### Exercise requirements
Your answer must contain each line of the listing in which "serialize" appears, copied in full.

### Recorded data
Lemma perform_shaped c : preserves (carries attributes_shaped) (do c).
Proof.
  destruct c as [| | |path|exporter|name attributes| | | |key value| |]; simpl.
  - apply spans_call_shaped.
    apply (preserves_bind (keeps spans_of)); [apply get_instance_keeps_spans|].
    by intros _ w.
  - apply spans_call_shaped.
    apply (preserves_bind (keeps spans_of)); [apply get_instance_keeps_spans|].
    by intros _ w.
  - apply spans_call_shaped, add_span_exporter_keeps_spans.
  - apply spans_call_shaped.
    apply (preserves_bind (keeps spans_of)).
    + eapply preserves_weaken; [apply keeps_rest_spans|]. apply init_keeps.
    + intros e. apply add_span_exporter_keeps_spans.
  - apply spans_call_shaped, add_span_exporter_keeps_spans.
  - apply spans_call_shaped.
    apply (preserves_bind (keeps spans_of)); [|by intros _ w].
    apply (preserves_bind (keeps spans_of)); [apply get_instance_keeps_spans|].
    by intros _ w.
  - by intros w.
  - apply mark_shaped.
  - apply mark_shaped.
  - apply set_attribute_shaped.
  - apply spans_call_shaped, close_keeps_spans.
  - apply spans_call_shaped, close_keeps_spans.
Qed.

(** X13: the class only ever stores attribute values of the types the
    comment in the source names: if every attribute of every span is a
    [str], [int], [float], [bool] or list of such values, this is still so
    after any program of calls, and the value [set_attribute] leaves under
    its key on a current span that has not ended is such a value. *)
Theorem calls_keep_attributes_shaped cs w :
  attributes_shaped w →
  attributes_shaped (do_all cs w)
  ∧ ∀ key value i s,
      current_span w = Some i → spans w !! i = Some s → end_time s = None →
      outcome (set_attribute serialize json_dumps str key value w) = Return () →
      ∃ s' v, spans (after (set_attribute serialize json_dumps str key value w)) !! i
              = Some s'
              ∧ attributes s' !! key = Some v
              ∧ coerce value = Return v
              ∧ attribute_shaped v = true.
Proof.
  intros Hw. split.
  - revert w Hw. induction cs as [|c cs IH]; intros w Hw; simpl; [done|].
    apply IH. by apply (perform_shaped c w).
  - intros key value i s Hcur Hs Hend. rewrite set_attribute_unfold. cbv zeta.
    pose proof (get_instance_keeps_spans w) as Hspans.
    unfold keeps, spans_of in Hspans. injection Hspans as Hspans _.
    destruct (coerce value) as [a|e] eqn:Ha; [|done]. intros _.
    rewrite Hcur. unfold after. simpl. unfold after in Hspans. rewrite Hspans.
    exists (Span_set_attribute key a s), a. split_and!.
    + by rewrite lookup_alter_eq, Hs.
    + unfold Span_set_attribute. rewrite Hend. simpl. by rewrite lookup_insert_eq.
    + done.
    + by destruct (coerce_result serialize json_dumps str value a Ha).
Qed.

### Answer to this exercise
      outcome (set_attribute serialize json_dumps str key value w) = Return () →
      ∃ s' v, spans (after (set_attribute serialize json_dumps str key value w)) !! i
    + by destruct (coerce_result serialize json_dumps str value a Ha).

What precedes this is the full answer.